- **SOURCE MATERIAL**:
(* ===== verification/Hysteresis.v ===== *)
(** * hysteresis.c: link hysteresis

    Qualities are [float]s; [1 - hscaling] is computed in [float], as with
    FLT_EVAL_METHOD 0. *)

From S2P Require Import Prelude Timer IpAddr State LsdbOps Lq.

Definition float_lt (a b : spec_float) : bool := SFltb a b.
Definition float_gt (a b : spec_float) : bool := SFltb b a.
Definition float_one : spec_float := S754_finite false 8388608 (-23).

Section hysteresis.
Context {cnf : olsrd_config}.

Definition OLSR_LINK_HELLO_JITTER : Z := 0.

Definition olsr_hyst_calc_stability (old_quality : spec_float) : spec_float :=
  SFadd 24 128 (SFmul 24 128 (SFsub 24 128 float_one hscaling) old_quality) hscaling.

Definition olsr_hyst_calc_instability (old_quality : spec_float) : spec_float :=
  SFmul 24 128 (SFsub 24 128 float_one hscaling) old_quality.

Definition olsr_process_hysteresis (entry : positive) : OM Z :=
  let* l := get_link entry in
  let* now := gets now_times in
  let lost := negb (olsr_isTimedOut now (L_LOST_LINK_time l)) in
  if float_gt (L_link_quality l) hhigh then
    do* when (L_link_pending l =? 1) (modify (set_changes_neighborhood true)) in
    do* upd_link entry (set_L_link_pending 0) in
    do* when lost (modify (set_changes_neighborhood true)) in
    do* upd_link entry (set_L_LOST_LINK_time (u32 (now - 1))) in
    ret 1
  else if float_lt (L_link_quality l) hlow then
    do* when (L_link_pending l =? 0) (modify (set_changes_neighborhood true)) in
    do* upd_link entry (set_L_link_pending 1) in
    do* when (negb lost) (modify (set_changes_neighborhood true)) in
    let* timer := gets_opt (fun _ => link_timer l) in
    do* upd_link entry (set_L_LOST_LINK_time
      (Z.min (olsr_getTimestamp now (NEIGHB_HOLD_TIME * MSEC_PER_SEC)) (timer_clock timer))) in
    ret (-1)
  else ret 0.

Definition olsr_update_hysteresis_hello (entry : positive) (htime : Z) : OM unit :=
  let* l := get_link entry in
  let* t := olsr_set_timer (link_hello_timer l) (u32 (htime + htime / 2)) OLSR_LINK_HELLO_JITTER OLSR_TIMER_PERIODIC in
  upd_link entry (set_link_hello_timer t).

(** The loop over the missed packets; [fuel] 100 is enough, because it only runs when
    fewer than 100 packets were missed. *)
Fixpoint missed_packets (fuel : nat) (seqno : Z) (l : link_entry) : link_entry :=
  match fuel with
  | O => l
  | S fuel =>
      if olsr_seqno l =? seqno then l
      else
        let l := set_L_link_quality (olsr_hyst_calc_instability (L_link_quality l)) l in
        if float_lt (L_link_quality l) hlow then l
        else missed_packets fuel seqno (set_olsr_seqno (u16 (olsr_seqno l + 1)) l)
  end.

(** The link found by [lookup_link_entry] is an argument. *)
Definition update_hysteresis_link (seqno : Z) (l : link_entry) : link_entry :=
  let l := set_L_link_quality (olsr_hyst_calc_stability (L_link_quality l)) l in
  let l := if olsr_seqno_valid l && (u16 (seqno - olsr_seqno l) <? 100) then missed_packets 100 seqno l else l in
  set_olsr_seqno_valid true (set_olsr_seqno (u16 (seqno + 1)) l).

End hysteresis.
==
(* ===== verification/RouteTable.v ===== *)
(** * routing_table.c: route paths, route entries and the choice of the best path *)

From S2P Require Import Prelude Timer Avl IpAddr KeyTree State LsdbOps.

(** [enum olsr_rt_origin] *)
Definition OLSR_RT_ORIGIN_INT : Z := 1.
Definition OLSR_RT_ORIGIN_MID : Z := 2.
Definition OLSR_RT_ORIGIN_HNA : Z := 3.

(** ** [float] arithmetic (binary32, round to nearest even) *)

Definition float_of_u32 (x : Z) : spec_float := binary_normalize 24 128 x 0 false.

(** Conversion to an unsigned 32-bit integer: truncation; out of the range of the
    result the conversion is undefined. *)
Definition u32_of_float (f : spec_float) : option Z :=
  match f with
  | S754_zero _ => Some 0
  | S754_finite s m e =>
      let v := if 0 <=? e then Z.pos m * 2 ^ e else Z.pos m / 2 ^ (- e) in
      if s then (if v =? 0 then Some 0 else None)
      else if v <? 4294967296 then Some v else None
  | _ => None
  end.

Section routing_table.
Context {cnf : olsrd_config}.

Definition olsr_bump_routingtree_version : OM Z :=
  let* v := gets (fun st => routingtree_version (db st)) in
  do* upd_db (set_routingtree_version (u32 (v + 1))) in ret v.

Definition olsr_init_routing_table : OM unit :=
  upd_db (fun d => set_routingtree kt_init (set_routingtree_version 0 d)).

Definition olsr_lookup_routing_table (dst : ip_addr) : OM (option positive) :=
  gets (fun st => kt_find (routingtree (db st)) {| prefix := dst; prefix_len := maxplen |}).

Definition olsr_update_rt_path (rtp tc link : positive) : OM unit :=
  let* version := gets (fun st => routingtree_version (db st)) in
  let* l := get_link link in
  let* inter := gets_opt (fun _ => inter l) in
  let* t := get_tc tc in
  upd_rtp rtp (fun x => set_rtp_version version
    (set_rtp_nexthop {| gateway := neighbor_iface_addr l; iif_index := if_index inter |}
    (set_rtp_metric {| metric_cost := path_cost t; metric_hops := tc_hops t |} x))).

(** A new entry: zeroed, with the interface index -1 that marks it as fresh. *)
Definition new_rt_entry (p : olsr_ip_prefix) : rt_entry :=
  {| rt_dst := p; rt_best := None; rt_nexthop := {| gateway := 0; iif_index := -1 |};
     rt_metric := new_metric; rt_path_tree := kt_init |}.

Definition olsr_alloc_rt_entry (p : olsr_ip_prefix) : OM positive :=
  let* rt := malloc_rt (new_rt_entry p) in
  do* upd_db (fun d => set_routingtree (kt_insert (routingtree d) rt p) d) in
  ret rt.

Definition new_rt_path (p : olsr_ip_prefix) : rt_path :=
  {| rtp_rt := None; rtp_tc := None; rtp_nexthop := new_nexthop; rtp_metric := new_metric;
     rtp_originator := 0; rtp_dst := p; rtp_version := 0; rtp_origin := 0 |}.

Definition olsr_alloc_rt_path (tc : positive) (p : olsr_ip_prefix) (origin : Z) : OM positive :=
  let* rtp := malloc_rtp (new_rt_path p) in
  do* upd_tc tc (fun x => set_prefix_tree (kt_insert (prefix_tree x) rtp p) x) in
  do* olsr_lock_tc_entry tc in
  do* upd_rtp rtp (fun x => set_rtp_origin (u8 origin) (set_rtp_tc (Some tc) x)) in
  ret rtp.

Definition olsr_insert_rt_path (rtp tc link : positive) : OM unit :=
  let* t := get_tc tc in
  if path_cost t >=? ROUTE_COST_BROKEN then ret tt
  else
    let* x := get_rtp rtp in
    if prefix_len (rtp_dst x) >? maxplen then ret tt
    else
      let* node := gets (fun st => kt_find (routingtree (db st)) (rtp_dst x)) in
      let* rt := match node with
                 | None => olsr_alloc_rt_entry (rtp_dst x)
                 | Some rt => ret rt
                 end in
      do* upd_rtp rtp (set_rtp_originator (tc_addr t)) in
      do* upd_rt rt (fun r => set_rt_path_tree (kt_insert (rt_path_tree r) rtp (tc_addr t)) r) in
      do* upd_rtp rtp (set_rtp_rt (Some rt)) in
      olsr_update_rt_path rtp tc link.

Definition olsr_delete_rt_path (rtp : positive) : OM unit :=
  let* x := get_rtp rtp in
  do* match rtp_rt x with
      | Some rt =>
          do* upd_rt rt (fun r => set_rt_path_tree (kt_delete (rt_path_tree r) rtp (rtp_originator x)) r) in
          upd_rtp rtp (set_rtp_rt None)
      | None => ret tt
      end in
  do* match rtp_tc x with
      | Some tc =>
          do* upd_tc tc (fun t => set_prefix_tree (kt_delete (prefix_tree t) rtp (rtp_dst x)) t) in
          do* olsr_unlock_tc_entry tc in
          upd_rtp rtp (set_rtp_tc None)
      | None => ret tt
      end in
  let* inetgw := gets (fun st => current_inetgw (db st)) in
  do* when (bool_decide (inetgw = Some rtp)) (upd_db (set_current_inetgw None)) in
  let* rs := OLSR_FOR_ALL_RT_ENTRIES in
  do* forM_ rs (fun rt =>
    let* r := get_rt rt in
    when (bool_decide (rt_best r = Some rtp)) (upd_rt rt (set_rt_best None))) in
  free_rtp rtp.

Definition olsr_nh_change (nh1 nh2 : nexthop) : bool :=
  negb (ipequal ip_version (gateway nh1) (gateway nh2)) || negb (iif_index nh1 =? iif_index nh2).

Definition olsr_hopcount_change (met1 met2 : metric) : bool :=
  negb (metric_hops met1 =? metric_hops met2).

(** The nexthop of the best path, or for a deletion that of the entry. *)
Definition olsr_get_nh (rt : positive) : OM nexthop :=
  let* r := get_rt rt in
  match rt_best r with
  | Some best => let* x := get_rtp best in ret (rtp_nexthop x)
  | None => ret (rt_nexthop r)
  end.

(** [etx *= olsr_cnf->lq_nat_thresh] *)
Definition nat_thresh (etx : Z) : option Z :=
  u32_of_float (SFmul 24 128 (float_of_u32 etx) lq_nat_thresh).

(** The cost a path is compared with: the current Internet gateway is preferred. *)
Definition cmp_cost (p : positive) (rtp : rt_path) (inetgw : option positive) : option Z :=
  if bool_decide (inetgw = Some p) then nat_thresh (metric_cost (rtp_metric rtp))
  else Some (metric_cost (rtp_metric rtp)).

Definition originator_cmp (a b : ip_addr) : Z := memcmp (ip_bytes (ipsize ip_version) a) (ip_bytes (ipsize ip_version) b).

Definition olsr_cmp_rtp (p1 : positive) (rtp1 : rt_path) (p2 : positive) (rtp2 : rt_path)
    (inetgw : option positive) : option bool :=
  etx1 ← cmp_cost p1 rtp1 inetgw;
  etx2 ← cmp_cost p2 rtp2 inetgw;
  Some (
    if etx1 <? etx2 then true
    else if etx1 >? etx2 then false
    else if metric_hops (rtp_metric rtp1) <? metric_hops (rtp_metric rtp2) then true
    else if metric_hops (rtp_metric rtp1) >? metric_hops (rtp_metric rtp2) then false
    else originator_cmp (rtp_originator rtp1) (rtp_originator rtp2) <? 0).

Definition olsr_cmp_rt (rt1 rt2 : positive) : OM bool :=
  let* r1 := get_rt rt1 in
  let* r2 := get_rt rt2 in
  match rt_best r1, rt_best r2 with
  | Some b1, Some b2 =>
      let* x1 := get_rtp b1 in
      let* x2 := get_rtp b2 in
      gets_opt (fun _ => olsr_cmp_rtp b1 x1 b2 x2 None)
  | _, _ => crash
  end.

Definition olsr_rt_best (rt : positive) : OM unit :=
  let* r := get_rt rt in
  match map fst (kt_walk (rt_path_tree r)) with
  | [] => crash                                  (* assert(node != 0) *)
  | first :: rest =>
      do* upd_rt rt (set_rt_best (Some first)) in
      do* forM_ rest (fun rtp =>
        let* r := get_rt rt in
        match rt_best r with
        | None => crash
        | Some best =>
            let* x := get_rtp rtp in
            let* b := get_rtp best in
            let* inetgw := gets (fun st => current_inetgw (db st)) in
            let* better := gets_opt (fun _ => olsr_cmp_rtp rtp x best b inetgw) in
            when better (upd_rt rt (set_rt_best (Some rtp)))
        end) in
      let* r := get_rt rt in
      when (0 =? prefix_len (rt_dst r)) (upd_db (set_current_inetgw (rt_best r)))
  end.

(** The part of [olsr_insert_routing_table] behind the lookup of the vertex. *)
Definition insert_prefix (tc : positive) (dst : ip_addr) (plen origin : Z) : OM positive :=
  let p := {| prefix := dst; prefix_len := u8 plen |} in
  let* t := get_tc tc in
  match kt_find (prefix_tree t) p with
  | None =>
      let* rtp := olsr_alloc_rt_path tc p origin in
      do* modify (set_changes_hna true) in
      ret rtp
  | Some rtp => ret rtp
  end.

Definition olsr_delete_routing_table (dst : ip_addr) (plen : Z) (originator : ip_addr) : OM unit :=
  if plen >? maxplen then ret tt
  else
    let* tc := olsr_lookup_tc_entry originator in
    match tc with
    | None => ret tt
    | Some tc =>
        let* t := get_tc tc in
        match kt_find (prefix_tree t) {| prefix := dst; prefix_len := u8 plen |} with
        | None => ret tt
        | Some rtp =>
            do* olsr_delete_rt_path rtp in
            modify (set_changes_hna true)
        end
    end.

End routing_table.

- **TASK TO CARRY OUT**: Out of the data above, give again only the lines starting at the one holding "Definition u32_of_float (f" and ending at the one holding "Definition olsr_alloc_rt_path (tc", unchanged.

- **ANSWER BOX**:
Definition u32_of_float (f : spec_float) : option Z :=
  match f with
  | S754_zero _ => Some 0
  | S754_finite s m e =>
      let v := if 0 <=? e then Z.pos m * 2 ^ e else Z.pos m / 2 ^ (- e) in
      if s then (if v =? 0 then Some 0 else None)
      else if v <? 4294967296 then Some v else None
  | _ => None
  end.

Section routing_table.
Context {cnf : olsrd_config}.

Definition olsr_bump_routingtree_version : OM Z :=
  let* v := gets (fun st => routingtree_version (db st)) in
  do* upd_db (set_routingtree_version (u32 (v + 1))) in ret v.

Definition olsr_init_routing_table : OM unit :=
  upd_db (fun d => set_routingtree kt_init (set_routingtree_version 0 d)).

Definition olsr_lookup_routing_table (dst : ip_addr) : OM (option positive) :=
  gets (fun st => kt_find (routingtree (db st)) {| prefix := dst; prefix_len := maxplen |}).

Definition olsr_update_rt_path (rtp tc link : positive) : OM unit :=
  let* version := gets (fun st => routingtree_version (db st)) in
  let* l := get_link link in
  let* inter := gets_opt (fun _ => inter l) in
  let* t := get_tc tc in
  upd_rtp rtp (fun x => set_rtp_version version
    (set_rtp_nexthop {| gateway := neighbor_iface_addr l; iif_index := if_index inter |}
    (set_rtp_metric {| metric_cost := path_cost t; metric_hops := tc_hops t |} x))).

(** A new entry: zeroed, with the interface index -1 that marks it as fresh. *)
Definition new_rt_entry (p : olsr_ip_prefix) : rt_entry :=
  {| rt_dst := p; rt_best := None; rt_nexthop := {| gateway := 0; iif_index := -1 |};
     rt_metric := new_metric; rt_path_tree := kt_init |}.

Definition olsr_alloc_rt_entry (p : olsr_ip_prefix) : OM positive :=
  let* rt := malloc_rt (new_rt_entry p) in
  do* upd_db (fun d => set_routingtree (kt_insert (routingtree d) rt p) d) in
  ret rt.

Definition new_rt_path (p : olsr_ip_prefix) : rt_path :=
  {| rtp_rt := None; rtp_tc := None; rtp_nexthop := new_nexthop; rtp_metric := new_metric;
     rtp_originator := 0; rtp_dst := p; rtp_version := 0; rtp_origin := 0 |}.

Definition olsr_alloc_rt_path (tc : positive) (p : olsr_ip_prefix) (origin : Z) : OM positive :=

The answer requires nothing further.